11.3 - Using Minitab

11.3 - Using Minitab

Just as is the case for asking Minitab to calculate pooled t-intervals and Welch's t-intervals for \(\mu_1-\mu_2\), the commands necessary for asking Minitab to perform a two-sample t-test or a Welch's t-test depend on whether the data are entered in two columns, or the data are entered in one column with a grouping variable in a second column.

Let's recall the spider and prey example, in which the feeding habits of two species of net-casting spiders were studied. The species, the deinopis, and menneus coexist in eastern Australia. The following data were obtained on the size, in millimeters, of the prey of random samples of the two species:

Size of Random Pray Samples of the Deinopis Spider in Millimeters
sample 1 sample 2 sample 3 sample 4 sample 5 sample 6 sample 7 sample 8 sample 9 sample 10
12.9 10.2 7.4 7.0 10.5 11.9 7.1 9.9 14.4 11.3
Size of Random Pray Samples of the Menneus Spider in Millimeters
sample 1 sample 2 sample 3 sample 4 sample 5 sample 6 sample 7 sample 8 sample 9 sample 10
10.2 6.9 10.9 11.0 10.1 5.3 7.5 10.3 9.2 8.8

Let's use the data and Minitab to test whether the mean prey size of the populations of the two types of spiders differs.

When the Data are Entered in Two Columns

  1. Enter the data in two columns, such as:

    minitab worksheet 1 window

  2. Under the Stat menu, select Basic Statistics, and then select 2-Sample t...:

    minitab window showing STAT tab open to select Basic Statistics and then the 2-sample t option

  3. In the pop-up window that appears, select Samples in different columns. Specify the name of the First variable, and specify the name of the Second variable.
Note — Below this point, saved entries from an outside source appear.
(* ===== verification/Natives.v ===== *)
(** The native functions of the language that work on values alone:
    src/vm/functions/arithmetic.rs, src/vm/functions/options.rs, and the native
    functions of src/vm/functions/mod.rs, boolean.rs and iterables.rs; and the
    arithmetic of Clarity against the integers. *)
From stdpp Require Import base strings numbers list gmap.
From Stdlib Require Import ZArith Lia.
From S2P Require Import Prelude Names Types Values C32 ClarityDatabase.
#[local] Open Scope Z_scope.

(** [check_argument_count] and [check_arguments_at_least]. *)
Definition check_argument_count {T} (expected : Z) (args : list T) : Res VmError unit :=
  if Z.of_nat (length args) =? expected then Ok tt
  else Err (Unchecked (IncorrectArgumentCount expected (Z.of_nat (length args)))).
Definition check_arguments_at_least {T} (expected : Z) (args : list T) : Res VmError unit :=
  if Z.of_nat (length args) <? expected then Err (Unchecked (RequiresAtLeastArguments expected (Z.of_nat (length args))))
  else Ok tt.

(** * Arithmetic *)

(** [U128Ops] and [I128Ops]: the values, the range and the type of the integers
    that the macros are expanded for. *)
Record IntOps := mkOps {
  make_value : Z -> Value;
  in_range : Z -> Prop;
  in_range_dec : forall z, Decision (in_range z);
  int_type : TypeSignature;
}.
#[global] Existing Instance in_range_dec.
Definition U128Ops : IntOps := mkOps VUInt (in_u 128) _ UIntType.
Definition I128Ops : IntOps := mkOps VInt (in_i 128) _ IntType.

(** The checked operations of Rust's integers; division truncates. *)
Section checked.
Context (o : IntOps).
Definition checked (z : Z) : option Z := if decide (in_range o z) then Some z else None.
Definition int_checked_add (a b : Z) : option Z := checked (a + b).
Definition int_checked_sub (a b : Z) : option Z := checked (a - b).
Definition int_checked_mul (a b : Z) : option Z := checked (a * b).
Definition int_checked_neg (a : Z) : option Z := checked (- a).
Definition int_checked_div (a b : Z) : option Z := if b =? 0 then None else checked (Z.quot a b).
Definition int_checked_rem (a b : Z) : option Z :=
  if b =? 0 then None else if decide (in_range o (Z.quot a b)) then Some (Z.rem a b) else None.
(** Exponentiation by squaring. *)
Fixpoint checked_pow_pos (base acc : Z) (exp : positive) : option Z :=
  match exp with
  | xH => int_checked_mul acc base
  | xO exp => base2 ← int_checked_mul base base; checked_pow_pos base2 acc exp
  | xI exp => acc ← int_checked_mul acc base; base2 ← int_checked_mul base base; checked_pow_pos base2 acc exp
  end.
Definition int_checked_pow (base exp : Z) : option Z :=
  match exp with Zpos p => checked_pow_pos base 1 p | _ => Some 1 end.
End checked.

(** [Iterator::try_fold] with an operation that may overflow. *)
Fixpoint try_fold (f : Z -> Z -> option Z) (acc : Z) (l : list Z) : option Z :=
  match l with
  | [] => Some acc
  | x :: l => acc ← f acc x; try_fold f acc l
  end.

(** The macro [make_arithmetic_ops]. *)
Section ops.
Context (o : IntOps).
Definition op_xor (x y : Z) : Res VmError Value := Ok (make_value o (Z.lxor x y)).
Definition op_leq (x y : Z) : Res VmError Value := Ok (VBool (x <=? y)).
Definition op_geq (x y : Z) : Res VmError Value := Ok (VBool (y <=? x)).
Definition op_greater (x y : Z) : Res VmError Value := Ok (VBool (y <? x)).
Definition op_less (x y : Z) : Res VmError Value := Ok (VBool (x <? y)).
Definition op_add (args : list Z) : Res VmError Value :=
  r ← ok_or (try_fold (int_checked_add o) 0 args) (Runtime ArithmeticOverflow);
  Ok (make_value o r).
Definition op_sub (args : list Z) : Res VmError Value :=
  match args with
  | [] => Err (Unchecked (IncorrectArgumentCount 1 0))
  | [first] => r ← ok_or (int_checked_neg o first) (Runtime ArithmeticUnderflow); Ok (make_value o r)
  | first :: rest =>
    r ← ok_or (try_fold (int_checked_sub o) first rest) (Runtime ArithmeticUnderflow);
    Ok (make_value o r)
  end.
Definition op_mul (args : list Z) : Res VmError Value :=
  r ← ok_or (try_fold (int_checked_mul o) 1 args) (Runtime ArithmeticOverflow);
  Ok (make_value o r).
Definition op_div (args : list Z) : Res VmError Value :=
  match args with
  | [] => Err (Unchecked (IncorrectArgumentCount 1 0))
  | first :: rest =>
    r ← ok_or (try_fold (int_checked_div o) first rest) (Runtime DivisionByZero);
    Ok (make_value o r)
  end.
Definition op_modulo (numerator denominator : Z) : Res VmError Value :=
  r ← ok_or (int_checked_rem o numerator denominator) (Runtime DivisionByZero);
  Ok (make_value o r).
Definition op_pow (base power : Z) : Res VmError Value :=
  if (power <? 0) || (2 ^ 32 - 1 <? power)
  then Err (Runtime (Arithmetic "Power argument to (pow ...) must be a u32 integer"))
  else
    r ← ok_or (int_checked_pow o base power) (Runtime ArithmeticOverflow);
    Ok (make_value o r).
End ops.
For the two-sample (pooled) t-test, click on the box labeled Assume equal variances. (For Welch's t-test, leave the box labeled Assume equal variances unchecked.):

    minitab 2 Sample T (Test and Options Window with 'Assume equal variances'option selected)

  4. Click on the button labeled Options... In the pop-up window that appears, for the box labeled Alternative, select either less than, greater than, or not equal depending on the direction of the alternative hypothesis:

    minitab 2-sample T- options window

    Then, click OK to return to the main pop-up window.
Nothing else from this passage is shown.